Parallel Universes: Has God anything to say?

Parallel Universes: Has God anything to say?
David Tyler
David Tyler David Tyler is Professor Emeritus at Manchester Metropolitan University.
01 August, 2002 6 min read

Science fiction writers have always enjoyed exploring the idea of ‘parallel universes’. More recently, however, serious scientists have played around with the thought that there actually are many universes existing in parallel (the ‘Multiverse’ or ‘Many Worlds’ concept).

A comment on the popularity of these ideas appeared in the prestigious science journal Nature, soon after the dawn of the new millennium: ‘Twenty years ago the Multiverse concept would have seemed utterly far-fetched, but now it threatens to become conventional wisdom’.

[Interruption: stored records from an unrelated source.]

(* ===== verification/Allocators.v ===== *)
(** * src/lib/utils/allocators.h, and the code that allocates by hand

    [keryx_allocate_unique] and the deleter of [keryx_unique_ptr]; the event and
    snapshot factories of main.cpp; the loops of the allocation benchmarks.
    Memory resources are boost's: the class [MemoryResource] is what the code
    calls, [ResourceLaws] what it relies on. *)
From S2P Require Import Prelude.
From stdpp Require Import gmap.
#[local] Open Scope Z_scope.

(** ** [boost::container::pmr::memory_resource]

    [allocate] throws ([None]) when it has no memory.  A block is returned with
    the size it was asked for. *)
Class MemoryResource (R : Type) := {
  allocate : Z → R → option (nat * R);
  deallocate : nat → Z → R → R
}.

(** [blocks]: the blocks a resource has handed out, with their sizes. *)
Class ResourceLaws (R : Type) `{MemoryResource R} := {
  blocks : R → gmap nat Z;
  allocate_blocks n r p r' :
    allocate n r = Some (p, r') → blocks r !! p = None ∧ blocks r' = <[p := n]> (blocks r);
  deallocate_blocks p n r :
    blocks r !! p = Some n → blocks (deallocate p n r) = delete p (blocks r)
}.

(** A call that can end with an exception. *)
Inductive outcome (A : Type) :=
  | Returned (a : A)
  | Thrown.
Arguments Returned {A} _.
Arguments Thrown {A}.

Section Allocators.
Context {R : Type} `{MemoryResource R}.

(** The part of a class the allocator code uses: its size, its constructor (for
    given arguments) and its destructor.  Both may use the resource. *)
Record Object := mkObject {
  object_size : Z;
  construct : nat → R → outcome unit * R;
  destroy : nat → R → R
}.

(** [polymorphic_allocator<T>::allocate(n)] and [deallocate(p, n)]: [n] objects. *)
Definition pmr_allocate (sizeof n : Z) (r : R) : option (nat * R) := allocate (n * sizeof) r.
Definition pmr_deallocate (sizeof : Z) (p : nat) (n : Z) (r : R) : R := deallocate p (n * sizeof) r.

Definition keryx_allocate_unique (T : Object) (r : R) : outcome nat * R :=
  match pmr_allocate (object_size T) 1 r with
  | None => (Thrown, r)
  | Some (p, r1) =>
      match construct T p r1 with
      | (Returned _, r2) => (Returned p, r2)
      | (Thrown, r2) => (Thrown, pmr_deallocate (object_size T) p 1 r2)
      end
  end.

(** [alloc_deleter::operator()] *)
Definition alloc_deleter (T : Object) (p : nat) (r : R) : R :=
  pmr_deallocate (object_size T) p 1 (destroy T p r).

(** ** main.cpp: [SimpleStream::clone_event], [make_snapshot_handler]

    Raw allocation and placement new, without a handler for an exception of the
    constructor. *)
Definition placement_new (T : Object) (r : R) : outcome nat * R :=
  match allocate (object_size T) r with
  | None => (Thrown, r)
  | Some (buffer, r1) =>
      match construct T buffer r1 with
      | (Returned _, r2) => (Returned buffer, r2)
      | (Thrown, r2) => (Thrown, r2)
      end
  end.

(** The lambda given to the [std::function] deleter. *)
Definition placement_delete (T : Object) (p : nat) (r : R) : R :=
  deallocate p (object_size T) (destroy T p r).

(** ** The benchmark loops *)

(** main.cpp, [alloc]: clone and reset, [n] times. *)
Fixpoint bm_alloc (T : Object) (n : nat) (r : R) : outcome unit * R :=
  match n with
  | O => (Returned tt, r)
  | S n =>
      match placement_new T r with
      | (Returned p, r1) => bm_alloc T n (placement_delete T p r1)
      | (Thrown, r1) => (Thrown, r1)
      end
  end.

(** alloc_bm.cpp, [alloc_monotonic] and the three like it:
    [alloc.deallocate(alloc.allocate(sizeof(Item)), sizeof(Item))]. *)
Fixpoint bm_allocator (sizeof_Item : Z) (n : nat) (r : R) : outcome unit * R :=
  match n with
  | O => (Returned tt, r)
  | S n =>
      match pmr_allocate sizeof_Item sizeof_Item r with
      | Some (p, r1) => bm_allocator sizeof_Item n (pmr_deallocate sizeof_Item p sizeof_Item r1)
      | None => (Thrown, r)
      end
  end.

(** ** Lemmas *)
Context {L : ResourceLaws R}.

(** An object whose constructor cleans up when it throws, and whose destructor
    returns what the constructor has allocated (the blocks [own]). *)
Record well_behaved (T : Object) : Prop := {
  wb_construct p r n r1 x : blocks r !! p = Some n → construct T p r = (x, r1) →
    blocks r ⊆ blocks r1 ∧ (x = Thrown → blocks r1 = blocks r);
  wb_destroy p r n r1 r2 : blocks r !! p = Some n → construct T p r = (Returned tt, r1) →
    blocks r1 ⊆ blocks r2 → blocks (destroy T p r2) = blocks r2 ∖ (blocks r1 ∖ blocks r)
}.

Lemma blocks_allocated n r p r' :
  allocate n r = Some (p, r') → blocks r' !! p = Some n ∧ delete p (blocks r') = blocks r.
Proof.
  intros Ha. destruct (allocate_blocks _ _ _ _ Ha) as [Hp ->].
  rewrite lookup_insert_eq. split; [done|]. by rewrite delete_insert_id.
Qed.

(** Destroying right after constructing, and deallocating, restores the blocks. *)
Lemma destroy_blocks T p r r1 r2 :
  well_behaved T → allocate (object_size T) r = Some (p, r1) →
  construct T p r1 = (Returned tt, r2) →
  blocks (deallocate p (object_size T) (destroy T p r2)) = blocks r.
Proof.
  intros Hwb Ha Hc. destruct (blocks_allocated _ _ _ _ Ha) as [Hp Hd].
  destruct (wb_construct _ Hwb _ _ _ _ _ Hp Hc) as [Hsub _].
  pose proof (wb_destroy _ Hwb _ _ _ _ r2 Hp Hc (reflexivity _)) as Hb.
  assert (Hb2 : blocks (destroy T p r2) = blocks r1).
  { rewrite Hb. apply map_eq. intros i. rewrite lookup_difference.
    rewrite (lookup_difference (blocks r2) (blocks r1)).
    destruct (blocks r1 !! i) as [m|] eqn:Hi.
    - by rewrite (lookup_weaken _ _ _ _ Hi Hsub).
    - by destruct (blocks r2 !! i). }
  rewrite deallocate_blocks by by rewrite Hb2. by rewrite Hb2.
Qed.
End Allocators.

We have now reached the position where a large number of theoretical physicists and cosmologists think that there are parallel universes – billions and billions of them!

They think we live in and observe just one of them, but their theoretical research has led them to conclude that our experience is like a tiny drop in an infinite ocean.

Should Christians receive these new ideas as another case of science informing us about the true nature of creation? I suggest otherwise.

Not only should we reject this concept, but science ought to be informed by biblical revelation. In other words, God does have some very clear things to say about these matters.

Difficulties

‘Parallel universes’ was the title of a BBC2 Horizon programme broadcast on 14 February 2002. This documentary traced some of the contributions that have led a growing band of scientists to advocate ideas that used to be unthinkable.

During the 1980s, many scientists were confident that a ‘theory of everything’ was just around the corner.

They were looking for a comprehensive physical theory that would explain all the major characteristics of the universe (that is, why the physical laws and elementary particles are what they are, and why the universe has the particular structure that we observe).

When we can do this, wrote Professor Stephen Hawking, we shall be reading the mind of God.

However, these ambitions were frustrated. The Horizon programme flagged up two important difficulties. The first related to cosmology and the ‘Big Bang’ theory of origins.

Physicists were convinced that they could explain much of what happened immediately after the Big Bang had occurred, but the laws of physics collapsed at the moment of the Big Bang.

This created an awkward gap in the theory. There could be no ‘theory of everything’ while this gap (the ‘singularity problem’) remained.

Eleven dimensions?

The second difficulty relates to a sub-discipline of theoretical physics known as ‘String theory’. This was the favoured approach to describing the fundamental nature of matter and energy, utilising nine dimensions of space and the one dimension of time.

Perhaps understandably, the general public has struggled to appreciate why the theoreticians find strings interesting, and struggle even more with nine spatial dimensions instead of the three that we are used to.

Nevertheless, the theoreticians were confident that string theory provided satisfactory explanations of why the elementary particles have the properties they do. The problem was that, instead of a single unified theory, five separate versions of string theory appeared to be equally viable.

The Horizon programme explained that a resolution was reached when string theorists invoked an 11th dimension. This had the dramatic effect of unifying the five competing theories.

The 11th dimension was initially visualised as a membrane: infinitely long and very thin. Later, however, the picture was one of differently ‘shaped’ membranes moving through the 11th dimension.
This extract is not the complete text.